Ela é a árvore mais comum na arborização urbana paulistana e símbolo de alguns bairros da cidade. Trata-se da tipuana (Tipuana tipu - Família Leguminosae), que enfeita o começo da primavera com suas pequenas flores amarelo-ouro no topo de seus galhos.
Colorindo o concreto com um espesso tapete de pétalas, locais como os Jardins e a Cidade Universitária ganham uma paisagem diferente nessa época do ano, quebrando o persistente cinza do nosso cotidiano.

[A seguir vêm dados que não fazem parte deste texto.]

Lemma reads_u64 z : 0 <= z < 2 ^ 64 -> reads read_u64 (le_bytes 8 z) z.
Proof.
  intros Hz. rewrite <- (of_le_bytes_unsigned 8 z) at 2 by exact Hz.
  apply (reads_then_ret (take_bytes 8) of_le_bytes). apply reads_take. by rewrite le_bytes_length.
Qed.

Lemma reads_i32 z : - 2 ^ 31 <= z < 2 ^ 31 -> reads read_i32 (le_bytes 4 z) z.
Proof.
  intros Hz. rewrite <- (to_signed_le_bytes 4 z) at 2 by (lia || exact Hz).
  apply (reads_then_ret (take_bytes 4) (fun b => to_signed 32 (of_le_bytes b))). apply reads_take.
  by rewrite le_bytes_length.
Qed.

Lemma reads_i64 z : - 2 ^ 63 <= z < 2 ^ 63 -> reads read_i64 (le_bytes 8 z) z.
Proof.
  intros Hz. rewrite <- (to_signed_le_bytes 8 z) at 2 by (lia || exact Hz).
  apply (reads_then_ret (take_bytes 8) (fun b => to_signed 64 (of_le_bytes b))). apply reads_take.
  by rewrite le_bytes_length.
Qed.

Lemma reads_bool (b : bool) : reads read_bool (le_bytes 4 (if b then BOOL_TRUE_CONSTRUCTOR else BOOL_FALSE_CONSTRUCTOR)) b.
Proof.
  unfold read_bool. rewrite <- (app_nil_r (le_bytes _ _)).
  eapply reads_bind; [apply reads_u32; destruct b; unfold BOOL_TRUE_CONSTRUCTOR, BOOL_FALSE_CONSTRUCTOR; lia|].
  destruct b; apply reads_ret.
Qed.

Lemma reads_vector n : 0 <= n < 2 ^ 31 -> n <= max_vector_length ->
  reads read_vector_length (le_bytes 4 VECTOR_CONSTRUCTOR ++ le_bytes 4 n) n.
Proof.
  intros Hn Hmax. unfold read_vector_length. eapply reads_bind; [apply reads_u32; unfold VECTOR_CONSTRUCTOR; lia|].
  rewrite Z.eqb_refl. cbn [negb]. rewrite <- (app_nil_r (le_bytes 4 n)).
  eapply reads_bind; [apply reads_i32; lia|]. rewrite (proj2 (Z.ltb_ge n 0)) by lia.
  apply reads_with_reader. intros r _ ->. rewrite (proj2 (Z.ltb_ge _ _)) by lia. apply reads_ret.
Qed.

(** *** Byte strings *)

(** A byte string on the wire. *)
Definition header_of (len : Z) : list ascii :=
  if len <? SHORT_BYTES_LIMIT then [byte_of len]
  else [byte_of 254; byte_of (Z.land len 0xff); byte_of (Z.land (Z.shiftr len 8) 0xff);
        byte_of (Z.land (Z.shiftr len 16) 0xff)].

As tipuanas de São Paulo estão em sua maioria no final da vida, já são “velhinhas”, foram plantadas antes dos anos 1950, principalmente pela Cia. City, que criou os bairros-jardins, como Pacaembú, Jardim Europa, Alto de Pinheiros e outros. Originárias da Bolívia, alcançam grande porte e densa folhagem por aqui, formando as ruas mais verdes da Capital. Exemplos são a Avenida República do Líbano e Alameda Santos, com exemplares muito antigos.
O seu plantio hoje não é mais recomendado, devido ao seu grande porte, madeira frágil e susceptível à cupins, sendo substituída gradativamente por espécies nativas pela Prefeitura. Entretanto, não há como negar que ela já é uma das “caras” de São Paulo.